Era la primera vez que volvía a Perú después de aquel trágico suceso y
parecía que los 8 años transcurridos no habían obrado el efecto benefactor que
se suele atribuir al tiempo, ese lapso temporal que lentamente transforma el
dolor en recuerdo.
Tan pronto llegó a la localidad de Paracas se dirigió hacia su destino.
Quería volver a visitar La Reserva Nacional de Paracas, un lugar mágico en el
que se puede contemplar como las frías y ricas aguas de la Corriente de
Humboldt dan refugio y alimentación a una fauna asombrosamente numerosa.
Un océano repleto de vida con una gran diversidad de peces y mamíferos
marinos que continúa en la franja costera, con acantilados y playas en donde
anidan y viven millones de aves.
Como otras muchas veces, Norte había tenido suerte; no había rastro de
visitantes, así que detuvo el coche y caminó los últimos metros hasta asomarse a
los acantilados y, una vez más como había ocurrido hacía 8 años, asombrarse por
el estallido de vida, que apenas a unos metros de donde él se encontraba, se
empeñaba en manifestarse en forma de leones marinos y pingüinos de Humboldt.
A su izquierda, aprovechando el abrigo que proporcionaban los estratos
erosionados de la roca volcánica un grupo de piqueros incubaba pacientemente
los huevos con el objetivo de sacar adelante una nueva generación que
perpetuara su especie, en un ejercicio de abnegación y altruismo que a él
siempre le había asombrado.
A lo lejos una gigantesca colonia de aves guaneras le hizo retrotraerse de
nuevo en el tiempo, cuando su amigo William le mostraba una "pajarada"
semejante compuesta por decenas de miles de piqueros, alcatraces y guanayes mientras
le explicaba entusiasmado como cada individuo forma parte del complejo
dispositivo que las corrientes frías de Humboldt originan, dando lugar a uno de
los ecosistemas más productivos del planeta. Y de nuevo recordó con tristeza a
Don Guillermo, a William y a tantas otras personas con la durante esos días
había compartido unos momentos y de los que no había vuelto a saber.
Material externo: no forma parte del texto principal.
(** Until [Map] is left, something can be done. *)
Lemma map_progress w : map_inv w -> mw_pc w <> Mapped -> exists w', step w w'.
Proof.
  intros HI Hne. pose proof (reach_bounds _ (mi_pc _ HI)) as Hr. destruct (tasks w) as [|t post] eqn:Et.
  - destruct (mw_pc w) as [i evs|last i [|e evs]|] eqn:Hpc; [| | |done].
    + destruct (Z.lt_ge_cases i len) as [Hi|Hi]; [|eexists; by eapply map_loop_end].
      pose proof (mi_pool _ HI) as Hp. pose proof (mi_pc _ HI) as Hok. rewrite Hpc in Hp, Hok. cbn in Hp, Hok. destruct Hok as (_ & Ho1 & Ho2).
      assert (zlen evs < max_wait) as Hev.
      { destruct (Z.le_gt_cases (max_wait - 20) 0) as [Hw|Hw]; [rewrite (Ho1 Hw); change (zlen (@nil Z)) with 0; lia|specialize (Ho2 Hw); lia]. }
      pose proof (mi_first _ HI) as Hq0. rewrite Hpc in Hq0. destruct (Hq0 Hi) as [Hq _].
      set (new := fresh (list_to_set (events (mw_pool w)) : gset Z)).
      assert (new ∉ events (mw_pool w)) as Hf.
      { pose proof (is_fresh (list_to_set (events (mw_pool w)) : gset Z)) as Hf. by rewrite elem_of_list_to_set in Hf. }
      destruct (FindEvent_spec _ _ _ Hp Hf Hev Hq) as [E _]. destruct (schedule_node (mw_cnt w)) as (cnt' & node & Es & _).
      eexists. eapply (map_submit _ _ _ _ _ _ _ w i evs avg new); [done|done|done|done|].
      unfold submit. rewrite Es, bind_ret, E. reflexivity.
    + eexists. by eapply map_waited.
    + eexists. eapply map_wait; [done|]. pose proof (mi_set _ HI) as Hset. rewrite Et, Hpc in Hset. cbn in Hset.
      apply elem_of_elements. rewrite Hset. by left.
  - pose proof (mi_tasks _ HI) as Hts. rewrite Et in Hts. apply Forall_cons in Hts as [Htok _]. destruct (t_phase t) as [|ob|] eqn:Hph.
    + destruct (compute_spec (mw_env w) (reach len (mw_pc w)) (tasks w ≫= todo) t) as (c' & ob & E & _); [apply HI|apply HI|done|lia| |by apply (task_client w [] t post)|].
      { intros x Hx. rewrite Et. cbn. unfold todo at 1. rewrite Hph. apply elem_of_app. left. apply elem_of_seqZ. lia. }
      eexists. by eapply (map_compute _ _ _ _ _ _ _ w [] t post).
    + pose proof (mi_mem _ HI) as Hm. pose proof (mi_cells _ HI) as Hc. rewrite Et in Hm, Hc. assert (todo t = seqZ (t_start t) (t_step t)) as Htd by (unfold todo; by rewrite Hph).
      rewrite bind_cons, Htd in Hm, Hc.
      destruct (write_spec (mw_env w) (reach len (mw_pc w)) [] t (post ≫= todo) ob) as (c' & E & _); try done; [apply HI|lia| |by apply (task_client w [] t post)|].
      { destruct Htok as (_ & _ & _ & Hco). by rewrite Hph in Hco. }
      eexists. by eapply (map_write _ _ _ _ _ _ _ w [] t post).
    + eexists. by eapply (map_set _ _ _ _ _ _ _ w [] t post).
Qed.
End map.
Pero a Norte, lo que realmente le fascinaba de la Península de Paracas era
quizás lo que menos le llamaba la atención a los visitantes. Sus llanuras
desérticas que se extendían hasta el infinito, solo interrumpidas por la bruma
del Pacífico que proporcionaba un velo sutil y etéreo a las arenas del
desierto, teñidas de tonalidades rojizas, rosadas o amarillentas.
Y por unos instantes, como había ocurrido 8 años antes Norte se sintió como
un astronauta en la superficie de un planeta hostil pero arrebatadoramente
bello, oculto por la bruma de un océano inmenso.